* DESCRIPTION OF THE TASK *
Take from the data every line in which the word "value" is found.

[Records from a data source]

————

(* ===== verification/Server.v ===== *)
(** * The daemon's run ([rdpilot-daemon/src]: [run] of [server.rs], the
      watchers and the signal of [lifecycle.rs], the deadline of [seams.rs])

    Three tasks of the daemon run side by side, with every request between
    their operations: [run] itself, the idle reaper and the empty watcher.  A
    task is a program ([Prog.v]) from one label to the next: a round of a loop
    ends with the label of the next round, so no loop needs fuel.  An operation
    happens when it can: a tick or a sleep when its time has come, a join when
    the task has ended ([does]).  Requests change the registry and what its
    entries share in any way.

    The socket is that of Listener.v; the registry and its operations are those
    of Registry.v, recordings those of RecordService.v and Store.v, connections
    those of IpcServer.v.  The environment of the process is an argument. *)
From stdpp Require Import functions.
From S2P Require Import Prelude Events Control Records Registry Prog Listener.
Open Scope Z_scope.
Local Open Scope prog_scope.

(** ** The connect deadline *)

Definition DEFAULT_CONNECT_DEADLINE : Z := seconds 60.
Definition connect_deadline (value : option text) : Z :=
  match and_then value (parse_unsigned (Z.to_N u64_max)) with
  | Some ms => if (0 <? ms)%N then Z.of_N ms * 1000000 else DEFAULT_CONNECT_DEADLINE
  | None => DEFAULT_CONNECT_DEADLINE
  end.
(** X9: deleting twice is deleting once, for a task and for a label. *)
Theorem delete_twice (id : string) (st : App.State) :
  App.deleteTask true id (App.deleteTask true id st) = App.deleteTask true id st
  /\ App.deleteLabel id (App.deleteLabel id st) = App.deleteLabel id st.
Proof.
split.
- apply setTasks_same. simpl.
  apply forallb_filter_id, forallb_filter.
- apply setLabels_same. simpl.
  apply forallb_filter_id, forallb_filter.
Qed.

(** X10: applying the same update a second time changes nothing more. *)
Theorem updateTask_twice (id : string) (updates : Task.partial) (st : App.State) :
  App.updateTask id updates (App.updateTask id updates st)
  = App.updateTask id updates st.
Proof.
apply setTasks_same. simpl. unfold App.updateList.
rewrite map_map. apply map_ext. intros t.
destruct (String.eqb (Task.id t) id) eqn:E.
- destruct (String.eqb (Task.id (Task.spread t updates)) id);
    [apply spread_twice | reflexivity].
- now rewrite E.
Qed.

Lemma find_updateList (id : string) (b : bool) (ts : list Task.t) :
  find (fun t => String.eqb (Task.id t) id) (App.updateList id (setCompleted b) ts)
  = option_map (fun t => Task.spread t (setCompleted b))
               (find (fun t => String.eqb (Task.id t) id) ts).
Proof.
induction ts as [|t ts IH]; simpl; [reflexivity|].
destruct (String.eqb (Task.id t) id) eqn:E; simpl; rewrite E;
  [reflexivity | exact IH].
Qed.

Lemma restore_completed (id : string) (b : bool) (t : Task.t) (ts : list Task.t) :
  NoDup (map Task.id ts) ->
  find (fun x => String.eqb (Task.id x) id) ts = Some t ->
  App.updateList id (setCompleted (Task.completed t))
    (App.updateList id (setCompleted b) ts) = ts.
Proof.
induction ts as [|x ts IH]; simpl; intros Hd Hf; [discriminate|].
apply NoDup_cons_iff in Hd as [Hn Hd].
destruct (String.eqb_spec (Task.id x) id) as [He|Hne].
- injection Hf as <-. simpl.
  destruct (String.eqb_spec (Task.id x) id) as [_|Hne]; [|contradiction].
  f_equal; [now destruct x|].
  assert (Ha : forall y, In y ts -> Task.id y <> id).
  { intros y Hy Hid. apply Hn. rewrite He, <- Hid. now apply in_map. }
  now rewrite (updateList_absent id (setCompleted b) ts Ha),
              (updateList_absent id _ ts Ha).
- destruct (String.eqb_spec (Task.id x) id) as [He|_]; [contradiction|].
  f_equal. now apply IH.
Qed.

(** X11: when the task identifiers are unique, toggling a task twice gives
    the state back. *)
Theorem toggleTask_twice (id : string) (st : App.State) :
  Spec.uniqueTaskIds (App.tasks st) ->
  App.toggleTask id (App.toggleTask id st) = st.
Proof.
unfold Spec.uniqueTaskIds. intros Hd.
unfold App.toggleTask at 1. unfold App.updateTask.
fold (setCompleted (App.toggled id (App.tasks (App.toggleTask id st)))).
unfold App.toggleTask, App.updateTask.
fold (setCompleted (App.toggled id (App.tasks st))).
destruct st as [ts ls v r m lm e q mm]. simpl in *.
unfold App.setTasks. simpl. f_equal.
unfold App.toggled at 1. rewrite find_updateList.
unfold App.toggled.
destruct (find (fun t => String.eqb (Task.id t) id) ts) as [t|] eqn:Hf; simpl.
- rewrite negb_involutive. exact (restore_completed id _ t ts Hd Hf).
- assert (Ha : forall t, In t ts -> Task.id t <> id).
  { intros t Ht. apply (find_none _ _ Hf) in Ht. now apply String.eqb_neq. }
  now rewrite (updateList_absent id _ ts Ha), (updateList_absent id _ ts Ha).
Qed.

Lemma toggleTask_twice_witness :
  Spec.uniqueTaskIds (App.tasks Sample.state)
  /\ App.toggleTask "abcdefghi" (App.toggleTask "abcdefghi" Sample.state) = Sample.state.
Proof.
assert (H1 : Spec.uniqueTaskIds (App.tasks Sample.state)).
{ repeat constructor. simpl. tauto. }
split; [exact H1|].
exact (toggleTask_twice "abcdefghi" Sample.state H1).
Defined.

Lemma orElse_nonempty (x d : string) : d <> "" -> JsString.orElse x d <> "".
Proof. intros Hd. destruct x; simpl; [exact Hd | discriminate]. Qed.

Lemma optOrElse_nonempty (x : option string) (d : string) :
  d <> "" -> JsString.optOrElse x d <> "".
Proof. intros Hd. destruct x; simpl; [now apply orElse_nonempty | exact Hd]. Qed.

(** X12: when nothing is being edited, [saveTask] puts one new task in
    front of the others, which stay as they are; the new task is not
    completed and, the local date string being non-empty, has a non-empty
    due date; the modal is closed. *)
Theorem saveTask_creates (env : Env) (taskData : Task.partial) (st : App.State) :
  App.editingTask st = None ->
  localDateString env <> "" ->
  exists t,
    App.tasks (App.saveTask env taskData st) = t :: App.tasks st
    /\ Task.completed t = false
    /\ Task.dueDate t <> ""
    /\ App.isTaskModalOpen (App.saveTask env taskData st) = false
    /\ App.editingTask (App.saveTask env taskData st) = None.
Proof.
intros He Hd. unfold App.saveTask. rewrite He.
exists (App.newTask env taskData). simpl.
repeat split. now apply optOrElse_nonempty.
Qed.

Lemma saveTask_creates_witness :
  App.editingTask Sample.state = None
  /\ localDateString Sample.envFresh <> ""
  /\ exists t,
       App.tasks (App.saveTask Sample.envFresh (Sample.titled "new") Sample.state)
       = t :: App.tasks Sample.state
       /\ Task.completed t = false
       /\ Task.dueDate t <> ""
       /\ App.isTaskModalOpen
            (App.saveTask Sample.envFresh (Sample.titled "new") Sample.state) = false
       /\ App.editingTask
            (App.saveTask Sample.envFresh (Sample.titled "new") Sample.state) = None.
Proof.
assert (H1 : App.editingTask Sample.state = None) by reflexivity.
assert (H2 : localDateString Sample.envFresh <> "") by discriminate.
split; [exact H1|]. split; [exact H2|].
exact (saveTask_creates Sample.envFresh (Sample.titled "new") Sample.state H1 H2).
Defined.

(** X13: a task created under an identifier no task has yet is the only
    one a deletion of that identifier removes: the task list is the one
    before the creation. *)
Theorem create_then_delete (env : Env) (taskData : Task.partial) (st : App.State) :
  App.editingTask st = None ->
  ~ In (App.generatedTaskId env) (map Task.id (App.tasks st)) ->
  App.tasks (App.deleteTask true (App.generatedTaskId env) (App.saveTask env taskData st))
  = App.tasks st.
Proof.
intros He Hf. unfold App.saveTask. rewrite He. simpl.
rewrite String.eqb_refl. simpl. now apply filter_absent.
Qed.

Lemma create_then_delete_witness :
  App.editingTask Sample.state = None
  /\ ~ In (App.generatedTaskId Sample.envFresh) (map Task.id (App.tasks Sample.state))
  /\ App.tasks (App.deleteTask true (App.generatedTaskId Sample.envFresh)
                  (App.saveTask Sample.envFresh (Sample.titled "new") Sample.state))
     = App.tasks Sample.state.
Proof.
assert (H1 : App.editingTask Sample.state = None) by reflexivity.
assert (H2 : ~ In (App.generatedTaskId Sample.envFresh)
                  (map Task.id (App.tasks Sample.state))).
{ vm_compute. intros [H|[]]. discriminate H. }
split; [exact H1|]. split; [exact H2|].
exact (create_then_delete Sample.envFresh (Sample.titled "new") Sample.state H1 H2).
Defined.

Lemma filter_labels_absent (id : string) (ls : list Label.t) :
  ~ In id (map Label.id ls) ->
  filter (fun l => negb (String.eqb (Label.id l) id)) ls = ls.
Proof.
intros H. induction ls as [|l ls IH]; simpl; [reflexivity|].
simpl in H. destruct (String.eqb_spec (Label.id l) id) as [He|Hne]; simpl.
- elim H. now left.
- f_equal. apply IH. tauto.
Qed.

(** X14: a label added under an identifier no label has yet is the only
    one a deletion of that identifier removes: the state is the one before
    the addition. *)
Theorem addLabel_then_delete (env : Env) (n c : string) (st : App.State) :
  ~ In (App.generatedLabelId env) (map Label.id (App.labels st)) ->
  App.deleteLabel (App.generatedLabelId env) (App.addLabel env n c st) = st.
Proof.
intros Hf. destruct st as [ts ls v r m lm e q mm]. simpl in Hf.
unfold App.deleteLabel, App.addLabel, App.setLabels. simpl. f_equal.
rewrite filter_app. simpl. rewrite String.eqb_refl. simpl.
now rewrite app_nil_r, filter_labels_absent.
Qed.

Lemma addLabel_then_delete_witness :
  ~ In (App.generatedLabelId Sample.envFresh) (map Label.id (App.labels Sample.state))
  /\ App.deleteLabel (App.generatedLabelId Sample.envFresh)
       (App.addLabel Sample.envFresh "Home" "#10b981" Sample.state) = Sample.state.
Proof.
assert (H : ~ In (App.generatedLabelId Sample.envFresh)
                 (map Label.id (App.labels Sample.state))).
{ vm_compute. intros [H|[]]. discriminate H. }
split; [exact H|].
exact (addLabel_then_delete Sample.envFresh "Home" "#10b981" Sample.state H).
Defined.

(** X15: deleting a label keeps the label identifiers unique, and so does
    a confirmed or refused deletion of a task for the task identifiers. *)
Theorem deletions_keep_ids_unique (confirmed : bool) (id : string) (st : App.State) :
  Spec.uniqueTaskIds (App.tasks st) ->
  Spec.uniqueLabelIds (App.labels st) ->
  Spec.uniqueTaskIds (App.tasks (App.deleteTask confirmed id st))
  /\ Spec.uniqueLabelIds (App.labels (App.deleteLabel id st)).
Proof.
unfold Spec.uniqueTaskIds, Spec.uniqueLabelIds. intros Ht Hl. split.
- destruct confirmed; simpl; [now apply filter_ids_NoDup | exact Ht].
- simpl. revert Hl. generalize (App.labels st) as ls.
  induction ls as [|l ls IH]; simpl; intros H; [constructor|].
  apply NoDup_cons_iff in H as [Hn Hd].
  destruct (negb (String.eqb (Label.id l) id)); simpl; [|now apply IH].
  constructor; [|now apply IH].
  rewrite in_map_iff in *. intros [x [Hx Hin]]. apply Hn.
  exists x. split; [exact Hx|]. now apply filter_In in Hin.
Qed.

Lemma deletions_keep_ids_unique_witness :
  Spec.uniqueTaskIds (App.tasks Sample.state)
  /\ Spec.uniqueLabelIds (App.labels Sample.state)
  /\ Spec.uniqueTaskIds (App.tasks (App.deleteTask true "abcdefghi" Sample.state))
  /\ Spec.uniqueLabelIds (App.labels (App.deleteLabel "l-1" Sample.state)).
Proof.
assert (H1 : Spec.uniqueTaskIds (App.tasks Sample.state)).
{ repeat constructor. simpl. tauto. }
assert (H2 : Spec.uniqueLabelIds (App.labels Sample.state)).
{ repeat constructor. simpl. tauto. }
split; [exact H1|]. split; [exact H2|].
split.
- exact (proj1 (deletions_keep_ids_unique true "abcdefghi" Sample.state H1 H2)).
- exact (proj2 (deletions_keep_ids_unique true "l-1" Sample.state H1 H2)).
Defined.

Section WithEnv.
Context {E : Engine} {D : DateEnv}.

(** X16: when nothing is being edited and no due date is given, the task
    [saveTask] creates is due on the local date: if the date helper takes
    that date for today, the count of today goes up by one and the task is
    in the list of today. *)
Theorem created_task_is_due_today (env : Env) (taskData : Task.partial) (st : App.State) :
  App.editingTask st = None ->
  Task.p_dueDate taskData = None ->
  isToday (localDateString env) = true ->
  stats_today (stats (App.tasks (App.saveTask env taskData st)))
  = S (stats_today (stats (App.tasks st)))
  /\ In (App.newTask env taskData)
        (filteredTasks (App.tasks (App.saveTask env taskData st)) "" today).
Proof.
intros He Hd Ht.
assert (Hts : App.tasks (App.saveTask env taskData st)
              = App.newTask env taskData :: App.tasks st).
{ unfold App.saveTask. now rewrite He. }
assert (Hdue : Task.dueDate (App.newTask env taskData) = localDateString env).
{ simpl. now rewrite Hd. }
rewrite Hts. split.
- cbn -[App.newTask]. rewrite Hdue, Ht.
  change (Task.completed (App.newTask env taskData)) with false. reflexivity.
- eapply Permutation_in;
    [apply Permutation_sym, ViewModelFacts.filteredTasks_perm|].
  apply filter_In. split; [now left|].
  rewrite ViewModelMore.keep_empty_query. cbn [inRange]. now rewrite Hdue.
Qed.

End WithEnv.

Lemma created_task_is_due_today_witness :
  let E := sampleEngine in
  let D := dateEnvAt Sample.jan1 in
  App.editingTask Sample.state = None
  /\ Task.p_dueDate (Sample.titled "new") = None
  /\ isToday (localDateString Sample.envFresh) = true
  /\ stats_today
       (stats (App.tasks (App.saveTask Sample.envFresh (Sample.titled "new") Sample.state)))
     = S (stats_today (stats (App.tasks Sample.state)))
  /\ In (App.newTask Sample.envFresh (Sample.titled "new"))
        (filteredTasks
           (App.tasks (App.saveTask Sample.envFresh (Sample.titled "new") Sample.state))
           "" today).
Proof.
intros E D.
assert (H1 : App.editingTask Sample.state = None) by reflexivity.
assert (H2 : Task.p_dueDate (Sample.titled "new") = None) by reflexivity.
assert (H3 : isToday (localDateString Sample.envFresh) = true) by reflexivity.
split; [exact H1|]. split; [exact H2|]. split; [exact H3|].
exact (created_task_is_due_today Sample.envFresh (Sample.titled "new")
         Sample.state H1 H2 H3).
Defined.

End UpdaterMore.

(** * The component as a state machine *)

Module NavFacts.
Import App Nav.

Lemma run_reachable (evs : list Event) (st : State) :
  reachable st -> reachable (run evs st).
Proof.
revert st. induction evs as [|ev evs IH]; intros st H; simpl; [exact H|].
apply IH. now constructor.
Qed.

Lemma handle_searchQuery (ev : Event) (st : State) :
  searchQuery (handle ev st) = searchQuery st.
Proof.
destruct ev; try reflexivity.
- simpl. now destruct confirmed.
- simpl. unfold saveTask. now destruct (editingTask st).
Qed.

————

* FINISHED EXERCISE *
Definition connect_deadline (value : option text) : Z :=
  match and_then value (parse_unsigned (Z.to_N u64_max)) with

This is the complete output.